### Saved entries
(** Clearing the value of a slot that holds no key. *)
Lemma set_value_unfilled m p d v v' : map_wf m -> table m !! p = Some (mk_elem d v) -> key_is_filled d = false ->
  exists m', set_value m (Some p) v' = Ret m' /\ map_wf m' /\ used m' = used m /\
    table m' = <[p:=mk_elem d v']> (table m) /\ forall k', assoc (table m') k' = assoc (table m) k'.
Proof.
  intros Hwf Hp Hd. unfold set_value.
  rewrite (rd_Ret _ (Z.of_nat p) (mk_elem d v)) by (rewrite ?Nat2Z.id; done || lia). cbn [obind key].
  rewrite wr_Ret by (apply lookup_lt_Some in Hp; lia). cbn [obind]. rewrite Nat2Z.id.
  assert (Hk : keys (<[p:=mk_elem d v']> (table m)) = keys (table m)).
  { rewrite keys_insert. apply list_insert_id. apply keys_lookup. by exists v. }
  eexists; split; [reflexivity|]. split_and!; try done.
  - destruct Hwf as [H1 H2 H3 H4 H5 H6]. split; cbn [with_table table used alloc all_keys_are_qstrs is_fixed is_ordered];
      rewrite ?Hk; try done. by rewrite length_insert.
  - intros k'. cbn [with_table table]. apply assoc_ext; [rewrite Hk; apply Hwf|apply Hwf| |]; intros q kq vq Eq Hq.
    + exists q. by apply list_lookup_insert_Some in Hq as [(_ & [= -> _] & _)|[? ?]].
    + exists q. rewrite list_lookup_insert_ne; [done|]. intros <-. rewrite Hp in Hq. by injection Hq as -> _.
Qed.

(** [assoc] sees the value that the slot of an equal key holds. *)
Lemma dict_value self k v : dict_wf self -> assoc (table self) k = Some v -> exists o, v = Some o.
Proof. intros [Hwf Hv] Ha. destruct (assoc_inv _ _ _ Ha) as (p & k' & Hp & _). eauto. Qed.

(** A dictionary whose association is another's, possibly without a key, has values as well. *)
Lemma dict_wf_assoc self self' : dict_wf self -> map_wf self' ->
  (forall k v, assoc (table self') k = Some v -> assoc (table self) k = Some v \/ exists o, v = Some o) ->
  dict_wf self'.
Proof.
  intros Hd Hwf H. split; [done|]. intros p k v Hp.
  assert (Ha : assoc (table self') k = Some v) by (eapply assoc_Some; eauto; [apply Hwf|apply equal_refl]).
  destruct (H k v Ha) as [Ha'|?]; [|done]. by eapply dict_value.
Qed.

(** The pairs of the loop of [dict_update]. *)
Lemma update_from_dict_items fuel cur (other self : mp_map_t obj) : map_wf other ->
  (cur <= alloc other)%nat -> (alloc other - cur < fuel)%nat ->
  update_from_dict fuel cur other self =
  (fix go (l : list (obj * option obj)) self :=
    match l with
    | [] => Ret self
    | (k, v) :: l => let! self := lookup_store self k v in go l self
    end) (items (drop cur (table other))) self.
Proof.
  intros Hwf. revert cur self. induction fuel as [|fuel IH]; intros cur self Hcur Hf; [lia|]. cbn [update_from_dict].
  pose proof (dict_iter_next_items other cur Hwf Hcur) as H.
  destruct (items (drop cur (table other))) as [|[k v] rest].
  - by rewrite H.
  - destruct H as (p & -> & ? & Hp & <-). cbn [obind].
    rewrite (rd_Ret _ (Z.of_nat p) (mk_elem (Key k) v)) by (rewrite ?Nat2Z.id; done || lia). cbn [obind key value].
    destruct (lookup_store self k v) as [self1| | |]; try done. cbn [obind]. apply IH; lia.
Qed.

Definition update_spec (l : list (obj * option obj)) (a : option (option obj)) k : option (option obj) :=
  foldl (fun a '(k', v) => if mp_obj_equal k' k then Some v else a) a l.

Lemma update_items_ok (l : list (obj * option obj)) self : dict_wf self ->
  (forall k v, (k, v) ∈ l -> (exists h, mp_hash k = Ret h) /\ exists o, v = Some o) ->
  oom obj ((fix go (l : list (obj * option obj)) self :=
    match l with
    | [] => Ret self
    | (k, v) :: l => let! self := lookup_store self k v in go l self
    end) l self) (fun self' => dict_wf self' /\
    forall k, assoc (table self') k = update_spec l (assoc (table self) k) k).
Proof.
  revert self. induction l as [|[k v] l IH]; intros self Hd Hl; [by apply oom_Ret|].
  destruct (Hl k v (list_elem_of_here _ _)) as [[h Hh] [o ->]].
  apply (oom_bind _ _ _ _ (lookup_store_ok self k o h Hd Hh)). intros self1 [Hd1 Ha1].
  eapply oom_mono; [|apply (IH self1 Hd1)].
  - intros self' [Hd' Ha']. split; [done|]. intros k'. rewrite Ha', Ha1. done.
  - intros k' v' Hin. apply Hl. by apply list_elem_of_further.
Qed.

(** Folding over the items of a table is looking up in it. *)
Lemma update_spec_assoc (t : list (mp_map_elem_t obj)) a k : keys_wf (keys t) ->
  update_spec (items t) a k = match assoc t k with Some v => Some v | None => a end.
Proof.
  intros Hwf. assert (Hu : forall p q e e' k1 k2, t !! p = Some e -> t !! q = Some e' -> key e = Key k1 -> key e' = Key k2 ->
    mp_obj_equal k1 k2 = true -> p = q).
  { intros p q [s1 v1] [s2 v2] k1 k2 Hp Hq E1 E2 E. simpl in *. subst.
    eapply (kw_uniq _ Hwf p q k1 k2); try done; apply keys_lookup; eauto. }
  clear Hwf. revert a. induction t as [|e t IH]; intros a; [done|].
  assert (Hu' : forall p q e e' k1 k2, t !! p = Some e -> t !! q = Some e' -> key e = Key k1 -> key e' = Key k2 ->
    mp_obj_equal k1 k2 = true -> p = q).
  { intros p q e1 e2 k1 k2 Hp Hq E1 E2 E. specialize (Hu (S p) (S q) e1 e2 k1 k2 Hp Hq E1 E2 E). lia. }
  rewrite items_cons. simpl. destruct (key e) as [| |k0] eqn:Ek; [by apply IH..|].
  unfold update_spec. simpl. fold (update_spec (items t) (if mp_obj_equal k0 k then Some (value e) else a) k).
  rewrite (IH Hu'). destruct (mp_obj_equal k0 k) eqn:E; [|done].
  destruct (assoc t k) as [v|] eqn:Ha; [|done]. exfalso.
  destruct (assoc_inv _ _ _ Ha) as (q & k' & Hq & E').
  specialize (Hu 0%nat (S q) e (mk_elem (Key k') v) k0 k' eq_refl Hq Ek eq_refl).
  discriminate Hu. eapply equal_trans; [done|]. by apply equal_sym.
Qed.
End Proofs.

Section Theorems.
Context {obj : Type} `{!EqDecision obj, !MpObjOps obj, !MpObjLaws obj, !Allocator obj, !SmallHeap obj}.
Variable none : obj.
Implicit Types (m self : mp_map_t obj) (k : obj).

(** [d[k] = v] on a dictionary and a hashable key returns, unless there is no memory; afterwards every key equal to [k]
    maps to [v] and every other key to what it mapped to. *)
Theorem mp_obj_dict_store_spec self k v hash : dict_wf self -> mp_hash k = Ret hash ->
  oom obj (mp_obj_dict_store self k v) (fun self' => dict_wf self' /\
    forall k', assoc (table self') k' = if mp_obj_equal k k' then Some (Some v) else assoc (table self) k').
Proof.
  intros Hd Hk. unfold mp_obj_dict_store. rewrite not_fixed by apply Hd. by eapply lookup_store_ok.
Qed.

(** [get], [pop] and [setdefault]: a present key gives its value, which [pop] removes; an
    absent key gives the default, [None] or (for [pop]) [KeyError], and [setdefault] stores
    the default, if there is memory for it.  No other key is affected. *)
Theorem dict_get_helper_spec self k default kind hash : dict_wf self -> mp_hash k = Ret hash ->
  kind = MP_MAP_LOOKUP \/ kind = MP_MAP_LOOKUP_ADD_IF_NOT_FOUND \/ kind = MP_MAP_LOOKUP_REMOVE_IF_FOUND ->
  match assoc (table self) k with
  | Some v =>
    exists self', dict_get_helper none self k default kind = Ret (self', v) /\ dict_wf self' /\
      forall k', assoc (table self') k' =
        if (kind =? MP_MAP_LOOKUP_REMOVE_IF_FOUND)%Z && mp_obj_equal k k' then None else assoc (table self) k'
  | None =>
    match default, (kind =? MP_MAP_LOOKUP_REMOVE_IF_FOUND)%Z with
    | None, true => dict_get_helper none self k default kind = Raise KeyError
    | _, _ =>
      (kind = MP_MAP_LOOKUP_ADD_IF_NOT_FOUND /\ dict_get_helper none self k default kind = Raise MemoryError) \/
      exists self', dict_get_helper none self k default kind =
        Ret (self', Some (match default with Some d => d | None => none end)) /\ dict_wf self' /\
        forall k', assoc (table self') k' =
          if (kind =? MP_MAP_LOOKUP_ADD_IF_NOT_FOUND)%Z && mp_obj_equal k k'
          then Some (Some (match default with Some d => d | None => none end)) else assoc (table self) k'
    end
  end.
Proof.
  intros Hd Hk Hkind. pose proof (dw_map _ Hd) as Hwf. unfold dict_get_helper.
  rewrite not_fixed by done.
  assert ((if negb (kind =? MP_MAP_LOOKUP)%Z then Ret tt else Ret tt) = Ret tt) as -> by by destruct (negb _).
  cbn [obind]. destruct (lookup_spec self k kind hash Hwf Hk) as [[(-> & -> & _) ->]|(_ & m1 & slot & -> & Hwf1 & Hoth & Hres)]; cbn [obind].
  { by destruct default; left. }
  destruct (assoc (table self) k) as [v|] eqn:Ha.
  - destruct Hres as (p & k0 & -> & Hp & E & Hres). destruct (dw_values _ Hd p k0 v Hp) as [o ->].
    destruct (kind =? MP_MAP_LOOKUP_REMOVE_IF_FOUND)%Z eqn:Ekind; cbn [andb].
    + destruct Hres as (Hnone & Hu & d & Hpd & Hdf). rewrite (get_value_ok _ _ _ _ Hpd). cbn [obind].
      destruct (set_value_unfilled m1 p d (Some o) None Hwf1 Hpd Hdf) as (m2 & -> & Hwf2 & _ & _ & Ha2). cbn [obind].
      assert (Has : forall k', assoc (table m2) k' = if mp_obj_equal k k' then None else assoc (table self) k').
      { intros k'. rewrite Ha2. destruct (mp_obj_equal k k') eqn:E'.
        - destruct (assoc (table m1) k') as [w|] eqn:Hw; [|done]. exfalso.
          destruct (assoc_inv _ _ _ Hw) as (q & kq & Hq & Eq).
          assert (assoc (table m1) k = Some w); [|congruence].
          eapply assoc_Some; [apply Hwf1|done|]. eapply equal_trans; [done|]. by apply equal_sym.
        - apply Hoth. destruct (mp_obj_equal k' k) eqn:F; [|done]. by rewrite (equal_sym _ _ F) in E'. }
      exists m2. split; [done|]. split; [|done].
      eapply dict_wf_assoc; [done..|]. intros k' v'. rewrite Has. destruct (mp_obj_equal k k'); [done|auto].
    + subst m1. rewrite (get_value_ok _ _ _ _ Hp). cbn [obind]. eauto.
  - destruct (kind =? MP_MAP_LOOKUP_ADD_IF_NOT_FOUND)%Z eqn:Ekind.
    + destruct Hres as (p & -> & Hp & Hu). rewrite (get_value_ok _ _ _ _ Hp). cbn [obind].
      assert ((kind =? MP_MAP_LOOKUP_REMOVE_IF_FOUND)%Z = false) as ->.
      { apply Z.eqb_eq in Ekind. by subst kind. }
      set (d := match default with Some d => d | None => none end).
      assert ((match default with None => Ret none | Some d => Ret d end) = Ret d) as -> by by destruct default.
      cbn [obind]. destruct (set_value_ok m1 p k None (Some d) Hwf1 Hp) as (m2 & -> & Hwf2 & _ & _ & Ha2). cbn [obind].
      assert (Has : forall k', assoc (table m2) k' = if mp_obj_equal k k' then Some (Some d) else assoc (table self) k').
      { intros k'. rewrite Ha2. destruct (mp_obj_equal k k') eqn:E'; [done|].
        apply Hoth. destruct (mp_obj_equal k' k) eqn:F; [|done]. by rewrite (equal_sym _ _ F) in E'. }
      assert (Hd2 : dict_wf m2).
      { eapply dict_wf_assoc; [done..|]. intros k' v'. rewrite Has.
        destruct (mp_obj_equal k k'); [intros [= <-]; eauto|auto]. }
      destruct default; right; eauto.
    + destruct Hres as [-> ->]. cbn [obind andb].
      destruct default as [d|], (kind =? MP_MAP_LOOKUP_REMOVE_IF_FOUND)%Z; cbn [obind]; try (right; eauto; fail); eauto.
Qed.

### What needs to be done
From the data above, output exactly the lines between the one containing "rewrite items_cons. simpl." and the one containing "match default, (kind", counting both of them.

### Response box
  rewrite items_cons. simpl. destruct (key e) as [| |k0] eqn:Ek; [by apply IH..|].
  unfold update_spec. simpl. fold (update_spec (items t) (if mp_obj_equal k0 k then Some (value e) else a) k).
  rewrite (IH Hu'). destruct (mp_obj_equal k0 k) eqn:E; [|done].
  destruct (assoc t k) as [v|] eqn:Ha; [|done]. exfalso.
  destruct (assoc_inv _ _ _ Ha) as (q & k' & Hq & E').
  specialize (Hu 0%nat (S q) e (mk_elem (Key k') v) k0 k' eq_refl Hq Ek eq_refl).
  discriminate Hu. eapply equal_trans; [done|]. by apply equal_sym.
Qed.
End Proofs.

Section Theorems.
Context {obj : Type} `{!EqDecision obj, !MpObjOps obj, !MpObjLaws obj, !Allocator obj, !SmallHeap obj}.
Variable none : obj.
Implicit Types (m self : mp_map_t obj) (k : obj).

(** [d[k] = v] on a dictionary and a hashable key returns, unless there is no memory; afterwards every key equal to [k]
    maps to [v] and every other key to what it mapped to. *)
Theorem mp_obj_dict_store_spec self k v hash : dict_wf self -> mp_hash k = Ret hash ->
  oom obj (mp_obj_dict_store self k v) (fun self' => dict_wf self' /\
    forall k', assoc (table self') k' = if mp_obj_equal k k' then Some (Some v) else assoc (table self) k').
Proof.
  intros Hd Hk. unfold mp_obj_dict_store. rewrite not_fixed by apply Hd. by eapply lookup_store_ok.
Qed.

(** [get], [pop] and [setdefault]: a present key gives its value, which [pop] removes; an
    absent key gives the default, [None] or (for [pop]) [KeyError], and [setdefault] stores
    the default, if there is memory for it.  No other key is affected. *)
Theorem dict_get_helper_spec self k default kind hash : dict_wf self -> mp_hash k = Ret hash ->
  kind = MP_MAP_LOOKUP \/ kind = MP_MAP_LOOKUP_ADD_IF_NOT_FOUND \/ kind = MP_MAP_LOOKUP_REMOVE_IF_FOUND ->
  match assoc (table self) k with
  | Some v =>
    exists self', dict_get_helper none self k default kind = Ret (self', v) /\ dict_wf self' /\
      forall k', assoc (table self') k' =
        if (kind =? MP_MAP_LOOKUP_REMOVE_IF_FOUND)%Z && mp_obj_equal k k' then None else assoc (table self) k'
  | None =>
    match default, (kind =? MP_MAP_LOOKUP_REMOVE_IF_FOUND)%Z with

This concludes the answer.